Decouple the UI from the service. Facebook’s operational environment is extremely large and dynamic. Because of this, the environment is never homogeneous with respect to which versions of services and UI are running on the servers. Even though pushes are fast, they’re not instantaneous, so there has to be an accommodation for that reality.
It becomes very important for engineers to design with backward and forward compatibility in mind. Contracts can evolve over time, but the evolution has to occur in a way that avoids strong assumptions about which exact software versions are operating across the contract.
Decouple pushes from feature activation. Facebook uses dark launches and feature flags to decouple binary pushes from the activation of features. The general concept is for the features to exist in latent form in the production environment, with a means to activate and deactivate them at will.
Dark launches and feature flags further erode the speed/quality tradeoff. You can release code without activating it, giving you a way to get it out the door without impacting users. And when you do activate it, you have a way to turn it off immediately should a problem arise. These techniques also simplify source code management because you can just manage everything on trunk instead of having a bunch of branches sitting around waiting to be merged.
Facebook uses an internally-developed tool called Gatekeeper to manage feature flags. Gatekeeper allows Facebook to turn feature flags on and off, and to do that in a flexibly segmented fashion.
Recap and concluding thoughts
I mentioned earlier that Facebook rejects the apparent tradeoff between speed and quality. At their core, the practices above amount to ways to maintain quality in the face of rapid fire releases. As the overall release practice and infrastructure matures, opportunities for further speedups and quality enhancements emerge.

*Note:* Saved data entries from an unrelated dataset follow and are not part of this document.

(* ===== verification/LeafInit.v ===== *)
(** Initialising a leaf page (src/nodes/leaf_node.rs, [initialize],
    [install_fence_key], [initialize_mini_page], [make_base_page]): a fresh page
    represents an empty set of records between its fences, whatever the memory held. *)
From stdpp Require Import base numbers list sorting.
From Stdlib Require Import ZArith Lia.
From S2P Require Import Prelude Bits NodeMeta LeafMeta LeafNode LeafLayout Entries LeafRepr.

Section append.
Context (n : LeafNode) (ss : list slot).
Hypothesis HL : Layout n ss.

(** Appending a descriptor with its record. *)
Lemma layout_append t m :
  s_real t = true → meta_wf (s_meta t) → bytes_ok (s_body t) →
  KV_META_SIZE + zlen (s_body t) <= remaining_size (meta n) →
  s_off t = KV_META_SIZE * zlen ss + remaining_size (meta n) - zlen (s_body t) →
  meta_ok m → node_size m = node_size (meta n) → meta_count_with_fence m = zlen ss + 1 →
  remaining_size m = remaining_size (meta n) - (KV_META_SIZE + zlen (s_body t)) →
  let d := splice (splice (data n) (KV_META_SIZE * zlen ss) (encode_meta (s_meta t)))
             (s_off t) (s_body t) in
  Layout (set_meta (set_data n d) m) (ss ++ [t]).
Proof. apply (playout_append _ _ _ HL). Qed.

(** Appending a marker that owns no record. *)
Lemma layout_append_marker t m :
  s_real t = false → meta_wf (s_meta t) → KV_META_SIZE <= remaining_size (meta n) →
  meta_ok m → node_size m = node_size (meta n) → meta_count_with_fence m = zlen ss + 1 →
  remaining_size m = remaining_size (meta n) - KV_META_SIZE →
  let d := splice (data n) (KV_META_SIZE * zlen ss) (encode_meta (s_meta t)) in
  Layout (set_meta (set_data n d) m) (ss ++ [t]).
Proof.
  intros Hr Hm Hsp Hmo Hmn Hmc Hmr d.
  pose proof Hm as (_ & Hlen & Hb). cbn [d_enc leaf_descriptor] in Hlen, Hb.
  pose proof (layout_fits n ss HL) as (Hf & _). pose proof (zlen_nonneg ss).
  pose proof (lo_low _ _ HL) as Hlow. unfold KV_META_SIZE in *.
  assert (zlen d = zlen (data n)) as Hd by (apply zlen_splice; lia).
  assert (ss ++ [t] ≡ₚ t :: ss) as Hp by (by rewrite Permutation_app_comm).
  change (PLayout m d (ss ++ [t])). eapply playout_take_space; eauto; rewrite ?zlen_app, ?zlen_cons, ?zlen_nil;
    unfold KV_META_SIZE; try lia.
  - apply bytes_ok_splice; [apply (lo_bytes _ _ HL)|done].
  - rewrite Hd, (lowest_perm _ _ _ Hp). cbn [lowest]. rewrite Hr. lia.
  - pose proof (slots_insert (data n) ss (length ss) t (lo_metas _ _ HL)) as H1.
    rewrite insert_at_end in H1. unfold zlen in H1 at 3.
    rewrite Z.sub_diag, Z.mul_0_r, sub_zero, splice_nil in H1. apply H1; auto.
    unfold KV_META_SIZE, zlen in *. lia.
  - rewrite Hp. constructor; [done|apply (lo_wf _ _ HL)].
  - apply (heap_perm _ (t :: ss)); [by rewrite Hp|]. split; [constructor|split].
    + intros Hr'. congruence.
    + apply (heap_frame_low _ _ _ _ (8 * (zlen ss + 1)) (lo_heap _ _ HL)); lia.
    + apply Forall_true. intros t' Hr'. congruence.
    + apply (lo_heap _ _ HL).
Qed.
End append.

(** ** Fences *)
Section install.
Context (n : LeafNode) (ss : list slot) (key : bytes) (high : bool).
Hypothesis HL : Layout n ss.
Hypothesis Hidx : zlen ss = if high then HIGH_FENCE_IDX else LOW_FENCE_IDX.

Local Abbreviation plen := (if high then prefix_len n else 0).

Hypothesis Hpl : 0 <= plen <= zlen key.
Hypothesis Hkey : zlen key < 2 ^ 14.
Hypothesis Hbytes : bytes_ok key.
Hypothesis Hroom : KV_META_SIZE + (zlen key - plen) <= remaining_size (meta n).

Definition fence_slot (f : fence) : slot := if high then high_slot (prefix_len n) f else low_slot f.

Lemma fence_slot_at off :
  fence_slot (FAt off key) =
    mkSlot (pack off (zlen key) OpInsert 0 false (preview_of key plen)) (drop (Z.to_nat plen) key).
Proof. unfold fence_slot. by destruct high. Qed.

Definition installed (n' : LeafNode) : Prop :=
  ∃ f, fence_ok f ∧ fence_key f = key ∧ Layout n' (ss ++ [fence_slot f]) ∧ same_header n n' ∧
    remaining_size (meta n') = remaining_size (meta n) - (KV_META_SIZE + (zlen key - plen)).

(** The header once the fence is counted. *)
Lemma install_count :
  ∃ m, bump_count n = Ret (set_meta n m) ∧ meta_ok m ∧ meta_count_with_fence m = zlen ss + 1 ∧
    same_flags (meta n) m ∧ node_size m = node_size (meta n) ∧
    remaining_size m = remaining_size (meta n).
Proof.
  pose proof (layout_fits n ss HL) as (_ & _ & Hc). pose proof (layout_count _ _ HL) as Hcnt.
  unfold count in Hcnt.
  destruct (increment_spec (meta n) (lo_word _ _ HL)) as (m & Hm & Hmo & Hmc & Hrest); [lia|].
  exists m. unfold bump_count. rewrite Hm. split; [done|]. split; [done|]. rewrite Hmc, Hcnt. done.
Qed.

Lemma install_infinite : key = [] → ∃ n', install_fence_key n key high = Ret n' ∧ installed n'.
Proof.
  intros Hnil. unfold install_fence_key. rewrite (layout_count _ _ HL), Hidx.
  rewrite assert_true by (destruct high; done). ret_step.
  rewrite (layout_lowest _ _ HL). ret_step.
  destruct install_count as (m & -> & Hmo & Hmc & Hmf & Hmn & Hmr). ret_step.
  assert (zlen key = 0) as Hz by by rewrite Hnil. assert (plen = 0) as Hp0 by lia.
  cbn [meta set_meta]. rewrite subu_ok by (rewrite Hmr; lia). ret_step.
  rewrite Hz. cbn [Z.eqb]. 
  set (t := if high then make_infinite_high_fence_key else make_infinite_low_fence_key).
  assert (s_meta (fence_slot FInf) = t) as Ht by (unfold fence_slot, t; by destruct high).
  assert (meta_wf t) as Hwf by (unfold t; destruct high; apply inf_meta_wf).
  pose proof (layout_fits n ss HL) as (Hf & _). pose proof (zlen_nonneg ss).
  unfold write_initial_kv_meta. rewrite <- Hidx.
  change (data (set_remaining_size _ _)) with (data n).
  rewrite blit_ok by (pose proof (leaf_meta_len _ Hwf); unfold KV_META_SIZE in *; lia). ret_step.
  eexists. split; [done|]. exists FInf. split_and!; [done|done| |done|].
  - rewrite <- Ht. apply (layout_append_marker n ss HL (fence_slot FInf)); auto.
    + unfold fence_slot. by destruct high.
    + by rewrite Ht.
    + lia.
    + cbn. by rewrite Hmr.
  - cbn [set_remaining_size set_data set_meta set_remaining meta remaining_size]. lia.
Qed.

Lemma install_key : key ≠ [] → ∃ n', install_fence_key n key high = Ret n' ∧ installed n'.
Proof.
  intros Hne. unfold install_fence_key. rewrite (layout_count _ _ HL), Hidx.
  rewrite assert_true by (destruct high; done). ret_step.
  rewrite (layout_lowest _ _ HL). ret_step.
  destruct install_count as (m & -> & Hmo & Hmc & Hmf & Hmn & Hmr). ret_step.
  pose proof (layout_fits n ss HL) as (Hf & Hmax & _). pose proof (zlen_nonneg ss).
  assert (0 <= KV_META_SIZE * zlen ss) as Hn0 by (unfold KV_META_SIZE; lia).
  unfold MAX_LEAF_PAGE_SIZE, LEAF_HEADER in Hmax.
  assert (0 < KV_META_SIZE) as Hkm by done.
  assert (zlen key ≠ 0) as Hz by (intros Hz; by apply zlen_nil_inv in Hz).
  cbn [meta set_meta]. rewrite (subu_ok (remaining_size m)) by lia. ret_step.
  rewrite (proj2 (Z.eqb_neq _ _) Hz).
  change (prefix_len (set_remaining_size _ _)) with (prefix_len n).
  rewrite as_u16_id by (unfold U16; lia). rewrite subu_ok by lia. ret_step. rewrite Z.add_0_r.
  cbn [set_remaining_size set_meta set_remaining meta remaining_size].
  rewrite assert_true by (apply Z.leb_le; lia). ret_step. rewrite subu_ok by lia. ret_step.
  rewrite make_prefixed_meta_pack by lia. set (off := _ + _ - _).
  assert (real_offset_ok off) as Hoff by (unfold real_offset_ok, off; lia).
  pose proof (fence_slot_at off) as Ht. set (t := fence_slot (FAt off key)) in *.
  assert (meta_wf (s_meta t)) as Hwf.
  { rewrite Ht. apply pack_meta_wf, pack_ok_prefixed; auto; unfold real_offset_ok, U16 in *; lia. }
  change (pack _ _ _ _ _ _) with (s_meta (mkSlot (pack off (zlen key) OpInsert 0 false (preview_of key plen))
    (drop (Z.to_nat plen) key))). rewrite <- Ht. pose proof (leaf_meta_len _ Hwf) as Hml.
  assert (s_off t = off) as Hso by by rewrite Ht.
  assert (zlen (s_body t) = zlen key - plen) as Hbl by (rewrite Ht; by apply zlen_drop).
  unfold write_initial_kv_meta. rewrite <- Hidx.
  change (data (set_remaining_size _ _)) with (data n).
  rewrite blit_ok by (rewrite ?Hml; lia). do 2 ret_step. rewrite slice_from_ok by done. ret_step.
  rewrite take_ge by (rewrite length_drop; unfold zlen; lia).
  replace (drop (Z.to_nat plen) key) with (s_body t) by by rewrite Ht.
  cbn [set_remaining_size set_remaining set_meta set_data data meta remaining_size].
  rewrite blit_ok by (rewrite ?zlen_splice; unfold off; lia). ret_step.
  rewrite subu_ok by lia. ret_step. eexists. split; [done|]. exists (FAt off key).
  split_and!; [done|done| |done|].
  - pose proof (layout_append n ss HL t
      (set_remaining m (remaining_size m - KV_META_SIZE - (zlen key - plen)))) as HA.
    rewrite Hso in HA. apply HA; auto; rewrite ?Hbl; cbn [set_remaining remaining_size]; try lia.
    + rewrite Ht. by apply pack_real.
    + rewrite Ht. by apply Forall_drop.
  - cbn [set_remaining_size set_data set_meta set_remaining meta remaining_size]. lia.
Qed.

Lemma install_fence_spec : ∃ n', install_fence_key n key high = Ret n' ∧ installed n'.
Proof.
  destruct (decide (key = [])); [by apply install_infinite | by apply install_key].
Qed.
End install.

(** ** Fresh pages *)

(** The header [initialize] writes. *)
Definition fresh_header (n : LeafNode) (size next version : Z) (fence cache_only : bool)
    (n' : LeafNode) : Prop :=
  node_size (meta n') = size ∧ next_level n' = next ∧ lsn n' = lsn n ∧
  snapshot_version n' = Z.land version LEAF_SNAPSHOT_VERSION_MASK ∧
  leaf_has_fence n' = fence ∧ is_cache_only_leaf (meta n') = cache_only ∧
  get_split_flag (meta n') = false ∧ children_is_leaf (meta n') = false.

Section init.
Context (n : LeafNode) (size next version : Z) (cache_only : bool).
Hypothesis Hsize : LEAF_HEADER <= size <= MAX_LEAF_PAGE_SIZE.
Hypothesis Hdata : zlen (data n) = size - LEAF_HEADER.
Hypothesis Hbytes : bytes_ok (data n).

(** The page after its header has been reset. *)
Lemma init_header fence pl :
  ∃ m, NodeMeta_new (as_u16 (size - LEAF_HEADER)) false fence (as_u16 size) cache_only = Ret m ∧
    let n1 := mkLeafNode m pl next (lsn n) (Z.land version LEAF_SNAPSHOT_VERSION_MASK) (data n) in
    Layout n1 [] ∧ fresh_header n size next version fence cache_only n1 ∧
    remaining_size m = size - LEAF_HEADER.
Proof.
  unfold LEAF_HEADER, MAX_LEAF_PAGE_SIZE in *.
  rewrite !as_u16_id by (unfold U16; lia).
  destruct (NodeMeta_new_spec (size - 32) false fence size cache_only)
    as (m & Hm & Hmo & Hmc & Hmf & Hms & Hml & Hmco & Hmn & Hmr); [apply andb_false_r|].
  exists m. split; [done|]. split_and!; [|by split_and!|done].
  split; cbn [meta data count lowest]; unfold count; cbn [meta];
    unfold LEAF_HEADER, MAX_LEAF_PAGE_SIZE; rewrite ?Hmn, ?Hmr; try done; try lia.
Qed.

Lemma initialize_mini_repr :
  ∃ n', initialize n [] [] size next false cache_only version = Ret n' ∧
    Repr n' (mkPage None []) ∧ fresh_header n size next version false cache_only n' ∧
    remaining_size (meta n') = size - LEAF_HEADER.
Proof.
  unfold initialize, max_data_size. rewrite subu_ok by lia. ret_step. cbn [negb].
  rewrite !assert_true by done. do 2 ret_step.
  destruct (init_header false 0) as (m & -> & HL & Hh & Hr). ret_step.
  eexists. split; [done|]. split_and!; [|exact Hh|exact Hr].
  split; try done; try constructor; apply Hh || exact HL.
Qed.

Lemma initialize_fence_repr low high :
  zlen low < 2 ^ 14 → zlen high < 2 ^ 14 → bytes_ok low → bytes_ok high →
  2 * KV_META_SIZE + zlen low + (zlen high - common_prefix_len low high) <= size - LEAF_HEADER →
  ∃ n' l h, initialize n low high size next true cache_only version = Ret n' ∧
    Repr n' (mkPage (Some (l, h)) []) ∧ fence_key l = low ∧ fence_key h = high ∧
    fresh_header n size next version true cache_only n' ∧
    remaining_size (meta n') =
      size - LEAF_HEADER - (2 * KV_META_SIZE + zlen low + (zlen high - common_prefix_len low high)).
Proof.
  intros Hl Hh Hlb Hhb Hroom. unfold initialize, max_data_size. rewrite subu_ok by lia. ret_step.
  cbn [negb]. destruct (init_header true (common_prefix_len low high)) as (m & -> & HL & Hhd & Hr).
  ret_step. cbn [lsn snapshot_version data set_snapshot].
  set (n1 := mkLeafNode _ _ _ _ _ _) in *.
  pose proof (common_prefix_len_bound low high) as Hcp. assert (0 < KV_META_SIZE) as Hkm by done.
  pose proof (zlen_nonneg low). change (remaining_size m) with (remaining_size (meta n1)) in Hr.
  destruct (install_fence_spec n1 [] low false HL eq_refl) as (n2 & -> & l & Hlok & Hlk & HL2 & Hh2 & Hr2);
    auto; [lia|lia|]. ret_step.
  destruct (install_fence_spec n2 _ high true HL2 eq_refl) as (n3 & -> & h & Hhok & Hhk & HL3 & Hh3 & Hr3);
    auto; rewrite ?(proj1 Hh2); try (change (prefix_len n1) with (common_prefix_len low high); lia).
  pose proof (same_header_trans _ _ _ Hh2 Hh3) as (Hp & Hn & Hls & Hv & Hns & Hf1 & Hf2 & Hf3 & Hf4).
  destruct Hhd as (H1 & H2 & H3 & H4 & H5 & H6 & H7 & H8).
  exists n3, l, h. split; [done|]. split_and!; auto.
  - split; cbn [p_fences p_recs]; auto; unfold leaf_has_fence; try apply SSorted_nil.
    + rewrite Hp. cbn in HL3. unfold page_slots. cbn [p_fences p_recs map fence_slots app].
      unfold fence_slot in HL3. rewrite (proj1 Hh2) in HL3. exact HL3.
    + rewrite Hf1. exact H5.
    + rewrite Hp. cbn [fences_prefix]. by rewrite Hlk, Hhk.
  - unfold fresh_header, leaf_has_fence. rewrite Hns, Hn, Hls, Hv, Hf1, Hf2, Hf3, Hf4. by split_and!.
  - rewrite Hr3, Hr2, (proj1 Hh2), Hr. change (prefix_len n1) with (common_prefix_len low high). lia.
Qed.
End init.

As you can see, our one hour conversation was packed with a lot of outstanding information. I hope that others might benefit from this material in the way that I know my company will. Thanks Chuck!
Additional resources for Facebook release engineering
Facebook publishes a great deal of useful information about their release engineering processes. Here are some good resources to learn more, mostly directly from Chuck himself.
- Push: Tech Talk – May 26, 2011 (video): This is a class that Chuck gives to new developers when they join Facebook. It’s just slightly out of date as Facebook now does two daily pushes instead of one. Outstanding information about release schedule, branching strategy, cultural norms, tools and more. Just under an hour but well worth the watch.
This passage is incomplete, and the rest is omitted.